By Megan Garland | Contributor
When his disabled mother struggled to navigate her way around campus and his residence hall, the eyes of Old River-Winfree junior Joel Polvado were opened to the world of disabled students on campus. This was the beginning of Polvado’s mission as he entered student government at Baylor.
“Watching my mom try to navigate my residence hall and the rest of campus, the curbs on Seventh Street, was really difficult for her,” Polvado said. “Things that we don’t think about as abled people, people who are disabled struggle with.”
The Office of Access and Learning Accommodation (OALA) is the resource on campus that aids students with disabilities, whether learning or physical. It is also the department in charge of the golf carts that drive injured students to class, according to the OALA webpage on Baylor’s website.
“My part in this has been helping the office learn what the office needs to address,” Polvado said.
One of the issues Polvado brought to OALA’s attention was the low number of golf carts available to drive injured and disabled students. Before fall 2015, OALA had only one golf cart available to students with injuries or disabilities. According to Polvado, the waitlist to establish a rider schedule during this time took four to five weeks. Since then, the OALA offices have raised the number of golf carts from one to seven, providing more availability and services to students, Polvado said.
Not only were students with physical injuries and disabilities affected by this increase in carts available, but so were students looking for work study jobs on campus. With an increase in the number of carts, more jobs became available for students like St. Louis sophomore Jack Watkins.
“I just like meeting new people. I get to hear about all these funky injuries,” Watkins said. “During football season, every week there was a new person or two who hurt themselves running the Line. … It’s always something new.”
Houston sophomore Andi Perkins requested OALA’s services last semester after breaking her fifth metatarsal, a bone in the foot, during her tennis lifetime fitness class.
“My experience with OALA was pretty rocky, because a lot of people come into Baylor with the injury already, whereas mine was pretty sudden,” Perkins said. “It’s a lot more complex than it should be for people who just have little mishaps like I do.”
Perkins said she had to go through a lot of paperwork and documentation to prove she was really injured and to ultimately receive OALA’s help.
“I understand they have to have all of the documentation, but I would definitely make it more accommodating to sudden injuries that happen,” Perkins said.
Candice Coulter, the accessibility coordinator for OALA, said OALA works for students with permanent disabilities and injuries.

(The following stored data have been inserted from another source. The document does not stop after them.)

(** in a list sorted by start, nothing starts strictly between two
    neighbours *)
Lemma sorted_neighbours before c n after x :
  StronglySorted by_start (before ++ c :: n :: after) ->
  In x (before ++ c :: n :: after) ->
  ev_start x <= ev_start c \/ ev_start n <= ev_start x.
Proof.
  induction before as [|a before IH]; simpl; intros Hs Hx.
  - inversion Hs as [|? ? Hs' Hc]; subst.
    inversion Hs' as [|? ? _ Hn]; subst.
    destruct Hx as [<-|[<-|Hx]]; [left; lia|right; lia|].
    right. rewrite Forall_forall in Hn. apply Hn. assumption.
  - inversion Hs as [|? ? Hs' Ha]; subst.
    destruct Hx as [<-|Hx]; [|auto].
    left. rewrite Forall_forall in Ha. apply Ha.
    apply in_or_app. right. now left.
Qed.

End SortedByStart.

Section DeepWork.
Variable E : Engine.

(** what a modification of the neighbour scan says about the pair that
    produced it *)
Lemma merge_neighbours_inv day_events m :
  In m (merge_neighbours E day_events) ->
  exists before current next_event after,
    day_events = before ++ current :: next_event :: after
    /\ m = modify next_event (ev_end current + minutes 5)
                  (ev_end current + minutes 5 + duration_of next_event)
    /\ 0 < ev_start next_event - ev_end current < minutes 60
    /\ PrimFloat.ltb
         (PrimFloat.add (float_minutes (duration_of current))
                        (float_minutes (duration_of next_event)))
         (float_of_int MAX_CONTINUOUS_WORK_MINUTES) = true
    /\ _has_no_conflicts (events E) (ev_end current + minutes 5)
         (ev_end current + minutes 5 + duration_of next_event)
         (ev_id next_event) = true.
Proof.
  induction day_events as [|current rest IH]; simpl; [tauto|].
  destruct rest as [|next_event rest']; [simpl; tauto|].
  intros Hin. apply in_app_or in Hin. destruct Hin as [Hin|Hin].
  - match type of Hin with
    | context [if ?c then _ else _] => destruct c eqn:Hc
    end; [|destruct Hin].
    match type of Hin with
    | context [if ?c then _ else _] => destruct c eqn:Hf
    end; [|destruct Hin].
    destruct Hin as [<-|[]].
    apply andb_prop in Hc. destruct Hc as [Hc H3].
    apply andb_prop in Hc. destruct Hc as [H1 H2].
    apply Z.ltb_lt in H1, H2.
    exists [], current, next_event, rest'. unfold duration_of.
    repeat split; auto.
  - destruct (IH Hin) as (before & c & n & after & Heq & Hrest).
    exists (current :: before), c, n, after.
    split; [simpl; now rewrite Heq|assumption].
Qed.

Lemma work_events_in e :
  In e (work_events E) <-> In e (events E) /\ ev_category e = Work.
Proof.
  unfold work_events. rewrite filter_In. unfold is_category.
  split; intros [H1 H2]; (split; [assumption|]).
  - destruct (ev_category e); simpl in H2; congruence.
  - now rewrite H2.
Qed.

Lemma group_deep_work_inv m :
  In m (group_deep_work E) ->
  exists current next_event,
    In current (events E) /\ In next_event (events E)
    /\ ev_category current = Work /\ ev_category next_event = Work
    /\ ev_locked next_event = false
    /\ _is_past_event E next_event = false
    /\ date_of (ev_start current) = date_of (ev_start next_event)
    /\ m = modify next_event (ev_end current + minutes 5)
                  (ev_end current + minutes 5 + duration_of next_event)
    /\ 0 < ev_start next_event - ev_end current < minutes 60
    /\ PrimFloat.ltb
         (PrimFloat.add (float_minutes (duration_of current))
                        (float_minutes (duration_of next_event)))
         (float_of_int MAX_CONTINUOUS_WORK_MINUTES) = true
    /\ forall x,
         In x (events E) -> ev_category x = Work ->
         ev_locked x = false -> is_break x = false ->
         _is_past_event E x = false ->
         date_of (ev_start x) = date_of (ev_start next_event) ->
         ev_start x <= ev_start current
         \/ ev_start next_event <= ev_start x.
Proof.
  unfold group_deep_work. rewrite in_flat_map.
  intros ([day day_events] & Hg & Hm). simpl in Hm.
  destruct (Z.of_nat (List.length day_events) <? 2); [destruct Hm|].
  destruct (merge_neighbours_inv _ _ Hm)
    as (before & c & n & after & Hsorted & -> & Hgap & Hdur & _).
  assert (Hc : In c (stable_sort start_leb day_events))
    by (rewrite Hsorted; apply in_or_app; right; now left).
  assert (Hn : In n (stable_sort start_leb day_events))
    by (rewrite Hsorted; apply in_or_app; right; right; now left).
  rewrite in_stable_sort in Hc, Hn.
  destruct (group_by_members _ _ _ _ _ Hg Hc) as [Hc' Hkc].
  destruct (group_by_members _ _ _ _ _ Hg Hn) as [Hn' Hkn].
  rewrite filter_In in Hc', Hn'.
  destruct Hc' as [Hcw _]. destruct Hn' as [Hnw Hnf].
  apply work_events_in in Hcw, Hnw.
  apply andb_prop in Hnf. destruct Hnf as [Hl Hp].
  apply negb_true_iff in Hl, Hp. apply orb_false_iff in Hl.
  exists c, n. simpl in Hkc, Hkn.
  repeat split; try tauto; try congruence.
  intros x Hx Hxw Hxl Hxb Hxp Hxd.
  apply (sorted_neighbours before c n after).
  - rewrite <- Hsorted. apply stable_sort_by_start.
  - rewrite <- Hsorted. apply in_stable_sort.
    match type of Hg with
    | In _ (group_by ?k ?l) =>
        destruct (group_by_complete k l) as [Hnd Hall];
        destruct (Hall x) as (items & Hin & Hxi)
    end.
    + apply filter_In. split; [apply work_events_in; auto|].
      rewrite Hxl, Hxb, Hxp. reflexivity.
    + simpl in Hin. rewrite Hxd, Hkn in Hin.
      rewrite (NoDup_fst_unique _ _ _ _ Hnd Hg Hin). assumption.
Qed.
End DeepWork.




(** ** No policy targets a locked or a past event *)

Section Targets.
Variable E : Engine.

Local Abbreviation targets_moveable := (Specs.targets_moveable E).

Lemma moveable_spec e :
  moveable E e = true <->
  ev_locked e = false /\ _is_past_event E e = false.
Proof.
  unfold moveable. rewrite andb_true_iff, !negb_true_iff. tauto.
Qed.

Lemma schedule_events_targets p days sorted_events :
  forall simulated_schedule m,
    In m (schedule_events p days simulated_schedule sorted_events) ->
    exists e, In e sorted_events /\ mod_id m = ev_id e.
Proof.
  induction sorted_events as [|event rest IH]; simpl; [tauto|].
  intros sim m.
  destruct (_find_next_available_slot _ _ _ _ _ _ _ _ _ _).
  - intros [<-|Hin].
    + exists event. simpl. auto.
    + destruct (IH _ _ Hin) as (e & ? & ?). exists e. auto.
  - intros Hin. destruct (IH _ _ Hin) as (e & ? & ?). exists e. auto.
Qed.

Lemma smart_optimize_week_targets m :
  In m (smart_optimize_week E) -> targets_moveable m.
Proof.
  unfold smart_optimize_week.
  destruct (week_days (events E)); [|intros []].
  destruct (filter (moveable E) (events E)) as [|x xs] eqn:Hf;
    [intros []|].
  rewrite <- Hf. intros Hin.
  destruct (schedule_events_targets _ _ _ _ _ Hin) as (e & He & Hid).
  rewrite in_stable_sort, filter_In in He.
  exists e. tauto.
Qed.

Lemma consolidate_events_targets days events_per_day category_events :
  forall day_index events_scheduled_today current_time m,
    In m (consolidate_events E days events_per_day day_index
            events_scheduled_today current_time category_events) ->
    exists e, In e category_events /\ mod_id m = ev_id e.
Proof.
  induction category_events as [|event rest IH]; simpl; [tauto|].
  intros day_index scheduled current_time m.
  destruct (_find_next_available_slot _ _ _ _ _ _ _ _ _ _) as [new_start|].
  - match goal with
    | |- context [if date_of new_start =? ?d then _ else _] =>
        destruct (date_of new_start =? d)
    end.
    + intros Hin. apply in_app_or in Hin. destruct Hin as [Hin|Hin].
      * destruct (usec_minute <? _); [|destruct Hin].
        destruct Hin as [<-|[]]. exists event. simpl. auto.
      * destruct (IH _ _ _ _ Hin) as (e & ? & ?). exists e. auto.
    + intros Hin. destruct (IH _ _ _ _ Hin) as (e & ? & ?).
      exists e. auto.
  - intros Hin. destruct (IH _ _ _ _ Hin) as (e & ? & ?). exists e. auto.
Qed.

Coulter said for students with recently incurred injuries, like Perkins, OALA refers them to the Baylor University Shuttle (B.U.S.). She said most students are familiar with Baylor University Shuttle, but don’t know how to use or that it is a free service that is Americans with Disabilities Act (ADA) accessible. She also said that in emergency situations, students can call the Baylor Police Department for a ride.
“I don’t think Baylor students understand just how many transports a semester we do,” Coulter said. “I think most would be surprised that we do 5,000 transports a semester. That basically means two things. One, we’re meeting a need that wasn’t met before; this is a pretty new service. Two, keeping that in mind, their individual schedule has to be coordinated with 50 other students that have to be in class at the same time. That just takes time, especially because the medical documents are necessary.”
Despite the changes OALA has made in an effort to better serve the students at Baylor, the department still has many changes ahead, according to Polvado. He said the student government recently donated $15,000 to OALA for another golf cart that is wheelchair-accessible. Polvado said it is scheduled to arrive at Baylor on or before May 31 and will be the second wheelchair accessible cart on campus.
One thing both Perkins and Polvado agreed upon was that OALA needs to take steps toward becoming more accommodating.
“If Baylor really wants to embrace it’s call as a Christian community, it should be more than compliant with the ADA. It should be accommodating,” Polvado said.